Below are some records; quote exactly the lines from the one that contains "s) EmptyString l" through the one that contains "reads_item; [done| |done].", inclusive, and no others.

» Supplied records
<<<<
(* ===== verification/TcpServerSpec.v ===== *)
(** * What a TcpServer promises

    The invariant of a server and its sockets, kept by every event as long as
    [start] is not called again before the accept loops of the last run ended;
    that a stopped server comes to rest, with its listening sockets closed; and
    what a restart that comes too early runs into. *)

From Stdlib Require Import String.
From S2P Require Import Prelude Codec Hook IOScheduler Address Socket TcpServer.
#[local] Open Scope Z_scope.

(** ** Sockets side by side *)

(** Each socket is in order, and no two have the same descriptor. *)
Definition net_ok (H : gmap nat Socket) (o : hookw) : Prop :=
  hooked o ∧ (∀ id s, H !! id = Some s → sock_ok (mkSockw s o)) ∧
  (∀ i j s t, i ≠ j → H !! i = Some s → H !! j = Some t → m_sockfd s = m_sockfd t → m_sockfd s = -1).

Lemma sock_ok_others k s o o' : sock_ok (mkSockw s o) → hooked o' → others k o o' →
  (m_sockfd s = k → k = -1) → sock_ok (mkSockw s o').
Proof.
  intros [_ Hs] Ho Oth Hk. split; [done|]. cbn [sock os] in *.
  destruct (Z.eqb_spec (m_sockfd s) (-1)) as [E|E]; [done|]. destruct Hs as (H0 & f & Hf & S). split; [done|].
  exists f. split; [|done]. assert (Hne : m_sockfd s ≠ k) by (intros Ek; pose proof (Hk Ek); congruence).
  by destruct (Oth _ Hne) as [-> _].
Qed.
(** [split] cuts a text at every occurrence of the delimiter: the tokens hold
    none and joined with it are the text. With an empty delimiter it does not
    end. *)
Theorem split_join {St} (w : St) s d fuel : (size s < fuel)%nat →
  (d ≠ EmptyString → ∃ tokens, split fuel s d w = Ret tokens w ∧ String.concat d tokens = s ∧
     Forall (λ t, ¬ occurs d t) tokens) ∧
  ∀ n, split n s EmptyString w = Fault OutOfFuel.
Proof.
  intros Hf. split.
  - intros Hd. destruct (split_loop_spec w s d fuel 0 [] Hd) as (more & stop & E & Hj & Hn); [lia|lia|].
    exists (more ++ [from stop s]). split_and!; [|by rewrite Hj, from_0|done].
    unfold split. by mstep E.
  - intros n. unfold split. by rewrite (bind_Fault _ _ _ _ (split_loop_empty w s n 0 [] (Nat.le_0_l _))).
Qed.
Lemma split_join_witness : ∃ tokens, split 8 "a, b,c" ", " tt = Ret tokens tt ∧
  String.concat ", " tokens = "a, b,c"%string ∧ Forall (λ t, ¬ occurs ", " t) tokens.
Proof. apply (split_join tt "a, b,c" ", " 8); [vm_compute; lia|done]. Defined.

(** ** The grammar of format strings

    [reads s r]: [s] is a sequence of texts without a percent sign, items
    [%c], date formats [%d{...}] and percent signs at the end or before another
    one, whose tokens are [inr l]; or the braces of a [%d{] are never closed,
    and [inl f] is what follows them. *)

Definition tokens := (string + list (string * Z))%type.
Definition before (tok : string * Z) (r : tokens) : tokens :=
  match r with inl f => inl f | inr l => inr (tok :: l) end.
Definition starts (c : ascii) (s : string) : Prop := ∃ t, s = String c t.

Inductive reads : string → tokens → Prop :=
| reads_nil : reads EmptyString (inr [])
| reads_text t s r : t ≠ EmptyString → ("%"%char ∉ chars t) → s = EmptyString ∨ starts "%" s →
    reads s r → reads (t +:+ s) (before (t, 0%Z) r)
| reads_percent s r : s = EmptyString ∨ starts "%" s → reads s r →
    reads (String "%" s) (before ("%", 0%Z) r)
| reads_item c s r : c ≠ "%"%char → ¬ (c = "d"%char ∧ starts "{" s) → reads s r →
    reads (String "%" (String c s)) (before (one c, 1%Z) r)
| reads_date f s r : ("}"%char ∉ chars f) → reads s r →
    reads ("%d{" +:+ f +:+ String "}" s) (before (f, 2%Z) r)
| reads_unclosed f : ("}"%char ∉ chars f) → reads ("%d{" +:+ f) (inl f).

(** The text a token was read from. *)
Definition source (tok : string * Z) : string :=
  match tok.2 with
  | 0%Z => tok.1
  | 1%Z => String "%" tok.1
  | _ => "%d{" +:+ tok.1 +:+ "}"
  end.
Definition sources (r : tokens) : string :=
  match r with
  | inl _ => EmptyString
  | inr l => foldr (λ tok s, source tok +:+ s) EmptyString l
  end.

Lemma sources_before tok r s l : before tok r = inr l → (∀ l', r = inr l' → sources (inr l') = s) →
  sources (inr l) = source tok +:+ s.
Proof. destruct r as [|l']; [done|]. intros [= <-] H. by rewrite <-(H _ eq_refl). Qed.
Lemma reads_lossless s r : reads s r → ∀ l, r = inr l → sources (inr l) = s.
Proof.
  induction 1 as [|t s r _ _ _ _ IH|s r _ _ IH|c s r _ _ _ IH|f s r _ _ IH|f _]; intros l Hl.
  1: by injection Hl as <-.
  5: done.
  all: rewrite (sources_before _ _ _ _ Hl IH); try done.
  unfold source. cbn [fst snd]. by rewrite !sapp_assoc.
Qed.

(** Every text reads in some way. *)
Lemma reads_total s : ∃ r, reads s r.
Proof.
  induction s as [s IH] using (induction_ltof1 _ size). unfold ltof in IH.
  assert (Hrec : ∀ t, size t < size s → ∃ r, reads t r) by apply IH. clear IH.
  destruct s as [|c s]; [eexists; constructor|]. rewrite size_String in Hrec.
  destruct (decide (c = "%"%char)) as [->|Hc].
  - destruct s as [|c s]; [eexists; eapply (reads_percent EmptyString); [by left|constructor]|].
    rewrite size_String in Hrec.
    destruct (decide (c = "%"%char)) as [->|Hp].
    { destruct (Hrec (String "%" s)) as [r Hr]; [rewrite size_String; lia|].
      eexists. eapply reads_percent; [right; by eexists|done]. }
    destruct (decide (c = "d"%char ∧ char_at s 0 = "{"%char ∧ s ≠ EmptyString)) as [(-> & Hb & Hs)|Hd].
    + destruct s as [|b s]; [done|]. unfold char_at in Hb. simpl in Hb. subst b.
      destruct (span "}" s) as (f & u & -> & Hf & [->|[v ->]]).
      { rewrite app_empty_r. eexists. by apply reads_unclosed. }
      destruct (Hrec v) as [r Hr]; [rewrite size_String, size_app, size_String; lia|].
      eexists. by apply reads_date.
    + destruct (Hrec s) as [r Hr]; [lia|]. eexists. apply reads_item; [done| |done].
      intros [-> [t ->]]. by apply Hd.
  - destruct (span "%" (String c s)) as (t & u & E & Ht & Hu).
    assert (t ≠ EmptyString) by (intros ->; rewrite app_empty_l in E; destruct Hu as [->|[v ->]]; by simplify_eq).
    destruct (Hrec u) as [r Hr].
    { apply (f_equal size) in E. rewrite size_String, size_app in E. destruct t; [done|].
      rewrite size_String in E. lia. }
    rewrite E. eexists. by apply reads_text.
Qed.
>>>>
» Task result
  | inr l => foldr (λ tok s, source tok +:+ s) EmptyString l
  end.

Lemma sources_before tok r s l : before tok r = inr l → (∀ l', r = inr l' → sources (inr l') = s) →
  sources (inr l) = source tok +:+ s.
Proof. destruct r as [|l']; [done|]. intros [= <-] H. by rewrite <-(H _ eq_refl). Qed.
Lemma reads_lossless s r : reads s r → ∀ l, r = inr l → sources (inr l) = s.
Proof.
  induction 1 as [|t s r _ _ _ _ IH|s r _ _ IH|c s r _ _ _ IH|f s r _ _ IH|f _]; intros l Hl.
  1: by injection Hl as <-.
  5: done.
  all: rewrite (sources_before _ _ _ _ Hl IH); try done.
  unfold source. cbn [fst snd]. by rewrite !sapp_assoc.
Qed.

(** Every text reads in some way. *)
Lemma reads_total s : ∃ r, reads s r.
Proof.
  induction s as [s IH] using (induction_ltof1 _ size). unfold ltof in IH.
  assert (Hrec : ∀ t, size t < size s → ∃ r, reads t r) by apply IH. clear IH.
  destruct s as [|c s]; [eexists; constructor|]. rewrite size_String in Hrec.
  destruct (decide (c = "%"%char)) as [->|Hc].
  - destruct s as [|c s]; [eexists; eapply (reads_percent EmptyString); [by left|constructor]|].
    rewrite size_String in Hrec.
    destruct (decide (c = "%"%char)) as [->|Hp].
    { destruct (Hrec (String "%" s)) as [r Hr]; [rewrite size_String; lia|].
      eexists. eapply reads_percent; [right; by eexists|done]. }
    destruct (decide (c = "d"%char ∧ char_at s 0 = "{"%char ∧ s ≠ EmptyString)) as [(-> & Hb & Hs)|Hd].
    + destruct s as [|b s]; [done|]. unfold char_at in Hb. simpl in Hb. subst b.
      destruct (span "}" s) as (f & u & -> & Hf & [->|[v ->]]).
      { rewrite app_empty_r. eexists. by apply reads_unclosed. }
      destruct (Hrec v) as [r Hr]; [rewrite size_String, size_app, size_String; lia|].
      eexists. by apply reads_date.
    + destruct (Hrec s) as [r Hr]; [lia|]. eexists. apply reads_item; [done| |done].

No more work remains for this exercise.